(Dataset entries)
Lemma tried_inj o1 o2 :
  (Z.of_nat o1 < 2 ^ b)%Z → (Z.of_nat o2 < 2 ^ b)%Z → tried o1 = tried o2 → o1 = o2.
Proof.
  intros H1 H2 Heq. unfold tried in Heq.
  apply IPString_inj in Heq; [|apply candidate_range; lia..].
  rewrite !candidate_eq in Heq by lia.
  assert ((start + Z.of_nat o1) mod 2 ^ b = (start + Z.of_nat o2) mod 2 ^ b)%Z as Hm by lia.
  pose proof (Z.div_mod (start + Z.of_nat o1) (2 ^ b) ltac:(lia)) as E1.
  pose proof (Z.div_mod (start + Z.of_nat o2) (2 ^ b) ltac:(lia)) as E2.
  rewrite Hm in E1. remember ((start + Z.of_nat o1) / 2 ^ b)%Z as d1. remember ((start + Z.of_nat o2) / 2 ^ b)%Z as d2.
  assert (Z.of_nat o1 - Z.of_nat o2 = 2 ^ b * (d1 - d2))%Z as Hd by lia.
  clear -Hd H1 H2. destruct (Z.lt_trichotomy d1 d2) as [Hlt|[->|Hlt]]; nia.
Qed.

(** A failed try costs a member of the set. *)
Lemma tried_size o :
  (Z.of_nat o ≤ 2 ^ b)%Z → (∀ o', o' < o → tried o' ∈ ipSet) → o ≤ size ipSet.
Proof.
  intros Ho Hin. set (l := tried <$> seq 0 o).
  assert (NoDup l) as Hnd.
  { apply NoDup_fmap_inj_on; [apply NoDup_seq|]. intros x y Hx Hy.
    apply elem_of_seq in Hx, Hy. apply tried_inj; lia. }
  assert (list_to_set l ⊆ ipSet) as Hsub.
  { intros x. rewrite elem_of_list_to_set. unfold l. rewrite list_elem_of_fmap.
    intros (o' & -> & Ho'). apply Hin. apply elem_of_seq in Ho'. lia. }
  apply subseteq_size in Hsub. rewrite size_list_to_set in Hsub by done.
  unfold l in Hsub. by rewrite length_fmap, length_seq in Hsub.
Qed.

(** What the loop returns: a free address of the subnet, or an error when there is none. *)
Definition allocated (r : result string) : Prop :=
  match r with
  | Val ip => ip ∉ ipSet ∧ ∃ h, (0 ≤ h < 2 ^ b)%Z ∧ ip = IPString (h + base)
  | Err e => e = "IP pool exhausted" ∧ ∀ h, (0 ≤ h < 2 ^ b)%Z → IPString (h + base) ∈ ipSet
  end.

Lemma all_tried h :
  (0 ≤ h < 2 ^ b)%Z → ∃ o, (Z.of_nat o < 2 ^ b)%Z ∧ tried o = IPString (h + base).
Proof.
  intros Hh. exists (Z.to_nat ((h - start) mod 2 ^ b)).
  pose proof (Z.mod_pos_bound (h - start) (2 ^ b) ltac:(lia)). rewrite Z2Nat.id by lia.
  split; [lia|]. unfold tried. rewrite Z2Nat.id by lia. rewrite candidate_eq by lia. do 2 f_equal.
  rewrite Zplus_mod_idemp_r. replace (start + (h - start))%Z with h by lia. by apply Z.mod_small.
Qed.

Lemma allocateLoop_ok fuel (o : nat) :
  (Z.of_nat o ≤ 2 ^ b)%Z → (∀ o', o' < o → tried o' ∈ ipSet) → fuel + o = size ipSet + 2 →
  ∃ r, allocateLoop fuel ipSet prefix (hostMask b) start (Z.of_nat o) = Some r ∧ allocated r.
Proof.
  revert o. induction fuel as [|fuel IH]; intros o Ho Hin Hf.
  { pose proof (tried_size o Ho Hin). lia. }
  cbn [allocateLoop]. rewrite not32_hostMask. pose proof pow_b. case_bool as [Hle|Hgt].
  - fold (tried o). case_bool as [Hi|Hi].
    + replace (w32 (Z.of_nat o + 1)) with (Z.of_nat (S o)).
      2:{ unfold w32. rewrite Z.mod_small; lia. }
      apply IH; [lia| |lia]. intros o' Ho'. destruct (decide (o' = o)) as [->|]; [done|]. apply Hin. lia.
    + eexists. split; [done|]. split; [done|].
      exists ((start + Z.of_nat o) mod 2 ^ b)%Z. split; [apply Z.mod_pos_bound; lia|].
      unfold tried. by rewrite candidate_eq by lia.
  - eexists. split; [done|]. split; [done|]. intros h Hh.
    destruct (all_tried h Hh) as (o' & Ho' & <-). apply Hin. lia.
Qed.

(** An exhausted pool takes as many members as the subnet has addresses. *)
Lemma exhausted_size :
  (∀ h, (0 ≤ h < 2 ^ b)%Z → IPString (h + base) ∈ ipSet) → (2 ^ b ≤ Z.of_nat (size ipSet))%Z.
Proof.
  intros Hall. pose proof pow_b.
  assert (Z.to_nat (2 ^ b) ≤ size ipSet); [|lia].
  apply tried_size; [lia|]. intros o' Ho'. unfold tried. rewrite candidate_eq by lia.
  apply Hall. apply Z.mod_pos_bound. lia.
Qed.
End allocate.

* [What the task asks]: Return, please, the lines of the data from the first through the line containing "assert (Z.of_nat o1", both kept, exactly as they stand and nothing more.

* [Written reply]:
Lemma tried_inj o1 o2 :
  (Z.of_nat o1 < 2 ^ b)%Z → (Z.of_nat o2 < 2 ^ b)%Z → tried o1 = tried o2 → o1 = o2.
Proof.
  intros H1 H2 Heq. unfold tried in Heq.
  apply IPString_inj in Heq; [|apply candidate_range; lia..].
  rewrite !candidate_eq in Heq by lia.
  assert ((start + Z.of_nat o1) mod 2 ^ b = (start + Z.of_nat o2) mod 2 ^ b)%Z as Hm by lia.
  pose proof (Z.div_mod (start + Z.of_nat o1) (2 ^ b) ltac:(lia)) as E1.
  pose proof (Z.div_mod (start + Z.of_nat o2) (2 ^ b) ltac:(lia)) as E2.
  rewrite Hm in E1. remember ((start + Z.of_nat o1) / 2 ^ b)%Z as d1. remember ((start + Z.of_nat o2) / 2 ^ b)%Z as d2.
  assert (Z.of_nat o1 - Z.of_nat o2 = 2 ^ b * (d1 - d2))%Z as Hd by lia.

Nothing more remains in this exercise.